However, such a great RMB appreciation still has not satisfied the United States and European countries. Following the Western countries, the International Monetary Fund (IMF) once again imposed pressure on China, requiring that China should allow the RMB to further appreciate.

The Annual Appraisal Report of the IMF says that 24 executive directors of the IMF all generally believe that the exchange rate of the RMB against a basket of currencies is still severely underrated by between 3 percent and 23 percent.

According to the IMF, after the adjustments caused by inflation factors, the RMB actually has depreciated by about 2 percent against currencies of China's trade partners, but appreciated by about 8 percent against the U.S. dollar in the past year. According to a certain standard, the RMB "not only has not appreciated but also has depreciated" in the past year.

It is worth notice that the IMF has a different standpoint this time. In 2010, the executive directors of the 187 member countries of the IMF had different opinions regarding the issue "whether the RMB is underrated." But this time, all of them agree that the RMB is underrated.

The appraisal result of the IMF aroused strong opposing voices from China. On July 21, the Government of China abnormally authorized its representative in the IMF to publish a six-page statement, which fiercely refuted the IMF's report on the RMB exchange rate. The statement says that the stagnant consumption-orientated economic growth of China is caused by the global financial crisis.

"The global crisis and economic depression have negatively affected the financial performances and expenditure structures of emerging market economies. The external crisis has severely hindered China's reform, especially in the aspect of RMB exchange rate reform."

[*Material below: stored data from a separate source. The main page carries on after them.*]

(** * stl-preview-generator: the rendering fallback pipeline

    A shallow embedding of [generate_stl_previews.py].  The three rendering
    strategies, the per-file pipeline [generate_preview], the file discovery
    and the batch driver [main] are written as computations over an explicit
    world (file system and event trace).  The external libraries (trimesh,
    matplotlib, PIL, os, tqdm) are collaborators: each of their calls is an
    event of the trace, and an oracle decides whether the call raises. *)

From Stdlib Require Import ZArith Lia Bool Ascii String List.
From Stdlib Require Import Floats.PrimFloat Floats.FloatOps Floats.SpecFloat.
From Stdlib Require Import Floats.FloatAxioms.
From Stdlib Require Import Numbers.Cyclic.Int63.Uint63.
From stdpp Require Import base option list strings gmap.

Local Open Scope string_scope.
Local Open Scope list_scope.
Local Open Scope Z_scope.

(** ** Python exceptions *)

(** The part of the exception hierarchy the handlers can tell apart:
    [BaseException] has the subclasses [Exception] (with every ordinary error
    below it), [KeyboardInterrupt], [SystemExit] and [GeneratorExit]. *)
Inductive pyexc : Type :=
  | Exception_ (cls msg : string)
  | KeyboardInterrupt
  | SystemExit (code : Z)
  | GeneratorExit.

(** [isinstance(e, Exception)] *)
Definition isinstance_Exception (e : pyexc) : bool :=
  match e with
  | Exception_ _ _ => true
  | _ => false
  end.

Inductive result (A : Type) : Type :=
  | Ret (a : A)
  | Raise (e : pyexc).
Arguments Ret {A} a.
Arguments Raise {A} e.

(** ** Meshes *)

(** A row of [mesh.vertices]: three binary64 numbers (numpy's [float64]). *)
Definition vertex : Type := float * float * float.
Definition face : Type := Z * Z * Z.

(** What [trimesh.load_mesh] hands back.  An attribute the loaded object does
    not have is [None] here; reading it raises [AttributeError].  The bounds
    of an object that has them may be Python's [None] (an empty mesh). *)
Record Mesh : Type := mkMesh {
  mesh_vertices : option (list vertex);
  mesh_faces : option (list face);
  mesh_bounds : option (option (vertex * vertex));
  mesh_volume : option float
}.

(** ** Events *)

Inductive strategy : Type := Surface | Wireframe | BoundingBox.

#[global] Instance strategy_eq_dec : EqDecision strategy.
Proof. solve_decision. Defined.

Inductive axis : Type := AxX | AxY | AxZ.

(** The text lines of the bounding-box card, before formatting. *)
Inductive card_text : Type :=
  | FileLine (filename : string)
  | FacesLine (face_count : Z)
  | VolumeLine (volume : float)
  | SizeLine (w h d : float).

(** Calls into the external libraries, with the arguments the source passes. *)
Inductive ext_call : Type :=
  | LoadMesh (stl_path : string)
  | PltFigure
  | AddSubplot3d
  | PlotTrisurf (xs ys zs : list float) (triangles : list face)
  | SetLim (a : axis) (lo hi : float)
  | ViewInit (elev azim : Z)
  | SetTicks (a : axis)
  | GridOff
  | PaneFillOff (a : axis)
  | PaneEdgeWhite (a : axis)
  | Savefig (output_path : string) (dpi : Z)
  | PltClose
  | PltSubplots
  | AxPlot (xs ys : list float)
  | AddPatch (polygon : list (float * float))
  | SetAspectEqual
  | AxisOff
  | SetFacecolorWhite
  | TightLayout
  | ImageNew (size : Z * Z)
  | ImageDrawDraw
  | DrawRectangle (box : list Z)
  | DrawLine (xy : list Z) (fill : Z * Z * Z * Z)
  | DrawText (pos : Z * Z) (text : card_text)
  | ImgSave (size : Z * Z) (output_path : string)
  | SwitchBackendAgg
  | Makedirs (output_dir : string)
  | OsWalk (base_path : string)
  | TqdmEnter (total : Z)
  | PbarUpdate
  | TqdmExit.

(** The lines [log_info] prints (the timestamp left out). *)
Inductive message : Type :=
  | Attempting (s : strategy) (name : string)
  | RenderingFailed (s : strategy) (e : pyexc)
  | GeneratedOk (s : strategy)
  | AlreadyExists (name : string)
  | AllFailed (name : string)
  | Scanning (base_path : string)
  | NoFilesFound
  | FoundFiles (n : Z)
  | SummaryHeader
  | SummaryTotal (n : Z)
  | SummarySuccess (n : Z)
  | SummaryFailed (n : Z)
  | SummarySkipped (n : Z)
  | SummaryTime.

Inductive event : Type :=
  | Log (m : message)
  | Call (c : ext_call).

(** ** The world *)

Inductive file : Type :=
  | Blob (tag : N)
  | PngFigure (dpi : Z)
  | PngCard (size : Z * Z).

Record World : Type := mkWorld {
  fs : gmap string file;
  trace : list event
}.

(** The external collaborators.  [fault c w] is the exception the call [c]
    raises in world [w], if it raises; [loaded] is the mesh a successful
    [trimesh.load_mesh] returns; [walked] is what [os.walk] yields, as
    (root, files) pairs; the three path functions are those of [os.path]. *)
Record Collaborators : Type := mkCollaborators {
  fault : ext_call -> World -> option pyexc;
  loaded : string -> World -> Mesh;
  walked : string -> World -> list (string * list string);
  basename : string -> string;
  splitext : string -> string * string;
  join : string -> string -> string
}.

(** ** Computations *)

Definition M (A : Type) : Type := World -> result A * World.

Definition ret {A} (a : A) : M A := fun w => (Ret a, w).

Definition raise {A} (e : pyexc) : M A := fun w => (Raise e, w).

Regarding this issue, Huang Zeming, chief of the Institute of International Finance under the East China Normal University told reporters of the International Finance News that it is certain that the RMB exchange rate has been underrated, but there is no fixed standard that could be used to test whether the appraisal method is proper. Since the RMB has not realized free convertibility, rating the RMB is quite difficult. The conclusion made by the IMF is baseless and its data is actually meaningless.

The IMF suggests that the Government of China should alleviate its risks of inflation and a real estate bubble by appreciating the RMB because appreciating the RMB could help reduce the prices of oil, food and other imported products. The report says China's current exchange rate system may play a mildly effective role in dealing with the unbalanced global economy, but the underrated RMB has hindered the process of China's internal economic re-balance.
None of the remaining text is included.